It was HP Networking's Senior Vice President Bethany Mayer who said seven months ago that she couldn't see why anyone would use an OpenDaylight controller in their SDN. But it was also Bethany Mayer, now senior vice president and general manager of HP's Network Functions Virtualization (NFV) business, who drove HP to raise its membership investment and participation in OpenDaylight just two weeks ago.
"Recently, I came to the decision to move from Silver to a Platinum sponsor. That was my call and I solidified the budget for it because we felt that the maturity level of the open source was very strong, we wanted to take a more active role in OpenDaylight and participate more, and add our voice to the open source community there," Mayer told us this week. "That was my choice, I made the decision to do that. I was very supportive of OpenDaylight from the time we were founding members going forward. Open source is very important and I put my money where my mouth was."

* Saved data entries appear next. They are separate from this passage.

(* ===== verification/Consumers.v ===== *)
(** * Consumers of the event log

    [packages/domain/src/engine]: the cursors of cursor-storage.ts with their SQL
    and in-memory implementations (sql-consumer-storage.ts, persisted-event.ts), the
    projector runner of projector-runner.ts and the reactor runner of
    reactor-runner.ts, and the reactors of packages/domain/src/reactors/conversation.ts
    and of the permission service. What a projector applies and what a reactor's
    dispatch does are arguments; the interfaces are classes. *)
From S2P Require Import Prelude Js JsMap Contracts SessionTypes Dispatch Chat.

Local Open Scope Z_scope.

(** ** The interfaces *)

(** [CursorStorage] over a storage state [S]. *)
Class CursorStorage (S Event E : Type) := {
  cursor : string → S → result Z E;
  eventsAfter : Z → S → result (list Event) E;
  commitCursor : string → Z → S → result () E * S }.

(** [ProjectorStorage]: [apply] works on the tables [W] kept beside the cursors. *)
Class ProjectorStorage (S W Event E : Type) := {
  ps_cursors :: CursorStorage S Event E;
  applyAndCommit : string → Z → (W → result () E * W) → S → result () E * S }.

(** ** In memory *)

Section memory.
Context {Event W E : Type} (sequenceOf : Event → Z).

Record InMemoryStorage := {
  im_eventLog : list Event;
  im_cursors : gmap string Z;
  im_world : W }.

Definition cursorValue (consumerName : string) (s : InMemoryStorage) : Z :=
  default 0 (im_cursors s !! consumerName).
Definition memory_commit (consumerName : string) (sequence : Z) (s : InMemoryStorage)
  : InMemoryStorage :=
  {| im_eventLog := im_eventLog s; im_cursors := <[consumerName := sequence]> (im_cursors s);
     im_world := im_world s |}.

#[export] Instance InMemoryCursorStorage : CursorStorage InMemoryStorage Event E := {
  cursor consumerName s := Success (cursorValue consumerName s);
  eventsAfter sequence s := Success (filter (λ e, sequence < sequenceOf e) (im_eventLog s));
  commitCursor consumerName sequence s := (Success tt, memory_commit consumerName sequence s) }.

(** The cursor follows the effect; nothing undoes an effect that fails half-way. *)
#[export] Instance InMemoryProjectorStorage : ProjectorStorage InMemoryStorage W Event E := {
  applyAndCommit projectorName sequence apply s :=
    let '(r, w) := apply (im_world s) in
    let s := {| im_eventLog := im_eventLog s; im_cursors := im_cursors s; im_world := w |} in
    match r with
    | Failure e => (Failure e, s)
    | Success _ => (Success tt, memory_commit projectorName sequence s)
    end }.
End memory.
Arguments InMemoryStorage : clear implicits.

(** ** In SQL *)

(** A row of the events table, with the columns the consumers read. The table grows
    by its autoincremented [sequence], in whose order the rows are kept. *)
Record PersistedEventRow := {
  er_stream_kind : string;
  er_sequence : Z;
  er_event_id : string;
  er_correlation_id : option string;
  er_causation_event_id : option string;
  er_stream_id : string;
  er_stream_version : Z;
  er_payload_json : string }.

(** [DispatchPersistenceDecodeError] for an event. *)
Record EventDecodeError := { de_recordId : string }.

Section sql.
Context {Event W E : Type} (streamKind : string) (decodeEvent : string → option Event)
  (decode_error : EventDecodeError → E).

Definition decodePersistedEvent (row : PersistedEventRow) : result (StoredEvent Event) E :=
  match decodeEvent (er_payload_json row) with
  | Some event =>
      Success {| se_eventId := er_event_id row;
                 se_correlationId := default (er_event_id row) (er_correlation_id row);
                 se_causationEventId := er_causation_event_id row;
                 se_streamId := er_stream_id row;
                 se_streamVersion := er_stream_version row;
                 se_sequence := er_sequence row;
                 se_event := event |}
  | None => Failure (decode_error {| de_recordId := er_event_id row |})
  end.

(** [Effect.forEach]: the first failure ends it. *)
Fixpoint decode_all (rows : list PersistedEventRow) : result (list (StoredEvent Event)) E :=
  match rows with
  | [] => Success []
  | row :: rest =>
      event ←! decodePersistedEvent row;
      events ←! decode_all rest;
      Success (event :: events)
  end.

(** The tables: events, projector_cursors, and those the projectors write. *)
Record SqlStorage := {
  sq_events : list PersistedEventRow;
  sq_cursors : gmap string Z;
  sq_world : W }.
Definition sql_cursor (consumerName : string) (s : SqlStorage) : Z :=
  default 0 (sq_cursors s !! consumerName).
Definition sql_rows_after (sequence : Z) (s : SqlStorage) : list PersistedEventRow :=
  filter (λ row, er_stream_kind row = streamKind ∧ sequence < er_sequence row) (sq_events s).
(** [ON CONFLICT DO UPDATE SET last_sequence = MAX(...)]. *)
Definition sql_commit (consumerName : string) (sequence : Z) (s : SqlStorage) : SqlStorage :=
  {| sq_events := sq_events s;
     sq_cursors := <[consumerName :=
                       match sq_cursors s !! consumerName with
                       | Some last => Z.max last sequence
                       | None => sequence
                       end]> (sq_cursors s);
     sq_world := sq_world s |}.

#[export] Instance SqlCursorStorage : CursorStorage SqlStorage (StoredEvent Event) E := {
  cursor consumerName s := Success (sql_cursor consumerName s);
  eventsAfter sequence s := decode_all (sql_rows_after sequence s);
  commitCursor consumerName sequence s := (Success tt, sql_commit consumerName sequence s) }.

(** [sql.withTransaction]: a failed application leaves the tables as they were. *)
#[export] Instance SqlConsumerStorage : ProjectorStorage SqlStorage W (StoredEvent Event) E := {
  applyAndCommit projectorName sequence apply s :=
    match apply (sq_world s) with
    | (Failure e, _) => (Failure e, s)
    | (Success _, w) =>
        (Success tt,
         sql_commit projectorName sequence
           {| sq_events := sq_events s; sq_cursors := sq_cursors s; sq_world := w |})
    end }.
End sql.
Arguments SqlStorage : clear implicits.

(** ** Projectors *)

Section projectors.
Context {S W Event E : Type} `{ProjectorStorage S W Event E}.

Record ProjectorDefinition := {
  pd_name : string;
  pd_sequenceOf : Event → Z;
  pd_apply : Event → W → result () E * W }.

Fixpoint project_loop (p : ProjectorDefinition) (cursor : Z) (events : list Event) (s : S)
  : result Z E * S :=
  match events with
  | [] => (Success cursor, s)
  | event :: rest =>
      let sequence := pd_sequenceOf p event in
      if sequence <=? cursor then project_loop p cursor rest s
      else
        match applyAndCommit (pd_name p) sequence (pd_apply p event) s with
        | (Failure e, s) => (Failure e, s)
        | (Success _, s) => project_loop p sequence rest s
        end
  end.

HP is very engaged in OpenStack and Linux, and participates in several open source communities, Mayer notes. HP is the third leading contributor of code to OpenStack, according to Stackalytics.
HP plans to lean heavily on open source in its NFV initiatives and is evaluating OpenDaylight for service provider duty in that regard, Mayer said.
"The open source in OpenDaylight has matured" since October of 2013, Mayer said. Back then, she cautioned that using an open source controller in an enterprise would be "tricky and dangerous." That was six months after OpenDaylight was founded by Cisco and IBM amidst some industrywide skepticism from external observers and internal members alike (Juniper has come around a little bit since then).
Back then, HP's own Virtual Application Network SDN controller was a year old, and HP viewed it as a mature technology with some high availability features important for enterprise deployment. OpenDaylight has apparently made its own maturity strides between then and now, according to HP.